*Stored items from a collection:*
(** * use-watermark: the tile pipeline of [src/lib/useWatermark.ts]

    A shallow embedding of the three functions of the hook:
    [hexToRgba] (colour parser), [createWatermarkImage] (canvas pipeline) and
    [useWatermark] (memoised binding), followed by the properties the
    specification states about them.

    Modelling conventions.
    - A JavaScript number is a real number ([R]): rounding, overflow and the
      non-finite doubles are outside the model.  The one place where the
      source can produce [NaN], the result of [parseInt], has its own type
      [IntegerOrNaN].
    - A JavaScript string is a [string]; its characters stand for code units
      below 256.
    - The browser is a [Platform] (text measurement, PNG encoder, printing of
      non-integral numbers, parsing of fonts and colours) and a mutable [World] (the ambient
      [window.devicePixelRatio], whether a 2D context can be had, and the
      canvas objects created so far).  Code that touches the world runs in
      the monad [JS], which threads the world and may throw. *)

From Stdlib Require Import Reals Lra Lia ZArith String Ascii List Bool.
From Stdlib Require Import DecimalString Zfloor.
From stdpp Require Import base gmap.

Import ListNotations.
Local Open Scope string_scope.
Local Open Scope Z_scope.

(** ** Strings and integers of the language *)

Module JSString.

(** [String.prototype.slice(start, end)]: negative indices count from the
    end, both ends are clamped to the string. *)
Definition slice (s : string) (intStart intEnd : Z) : string :=
  let len := Z.of_nat (String.length s) in
  let from := if intStart <? 0 then Z.max (len + intStart) 0 else Z.min intStart len in
  let to := if intEnd <? 0 then Z.max (len + intEnd) 0 else Z.min intEnd len in
  let span := Z.max (to - from) 0 in
  substring (Z.to_nat from) (Z.to_nat span) s.

(** Code unit of the character at an index, when there is one. *)
Definition charAt (s : string) (i : nat) : option ascii := String.get i s.

(** [WhiteSpace] and [LineTerminator] code units below 256:
    TAB, LF, VT, FF, CR, SP and NBSP. *)
Definition isWhiteSpace (c : ascii) : bool :=
  let n := Z.of_N (N_of_ascii c) in
  ((9 <=? n) && (n <=? 13)) || (n =? 32) || (n =? 160).

Fixpoint trimStart (s : string) : string :=
  match s with
  | EmptyString => EmptyString
  | String c rest => if isWhiteSpace c then trimStart rest else s
  end.

End JSString.

Module JSNumber.

(** What [parseInt] returns: an integer or [NaN]. *)
Inductive IntegerOrNaN : Type :=
| NaN
| Int (z : Z).

(** Value of a character as a digit: 0-9, then a-z and A-Z for 10 to 35. *)
Definition digitValue (c : ascii) : option Z :=
  let n := Z.of_N (N_of_ascii c) in
  if (48 <=? n) && (n <=? 57) then Some (n - 48)
  else if (97 <=? n) && (n <=? 122) then Some (n - 87)
  else if (65 <=? n) && (n <=? 90) then Some (n - 55)
  else None.

Definition radixDigit (R : Z) (c : ascii) : option Z :=
  match digitValue c with
  | Some d => if d <? R then Some d else None
  | None => None
  end.

(** The digits of the longest prefix of [s] made of radix-[R] digits. *)
Fixpoint takeDigits (R : Z) (s : string) : list Z :=
  match s with
  | EmptyString => []
  | String c rest =>
      match radixDigit R c with
      | Some d => d :: takeDigits R rest
      | None => []
      end
  end.

Definition mathInt (R : Z) (ds : list Z) : Z :=
  fold_left (fun acc d => acc * R + d) ds 0.

Definition startsWith0x (s : string) : bool :=
  match s with
  | String "0" (String "x" _) => true
  | String "0" (String "X" _) => true
  | _ => false
  end.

*TASK PROMPT:* Please, from the entries above, set down exactly the lines from the one containing "[window.devicePixelRatio], whether a" through the one containing "Local Open Scope string_scope.", and only those.

*ANSWER AREA:*
      [window.devicePixelRatio], whether a 2D context can be had, and the
      canvas objects created so far).  Code that touches the world runs in
      the monad [JS], which threads the world and may throw. *)

From Stdlib Require Import Reals Lra Lia ZArith String Ascii List Bool.
From Stdlib Require Import DecimalString Zfloor.
From stdpp Require Import base gmap.

Import ListNotations.
Local Open Scope string_scope.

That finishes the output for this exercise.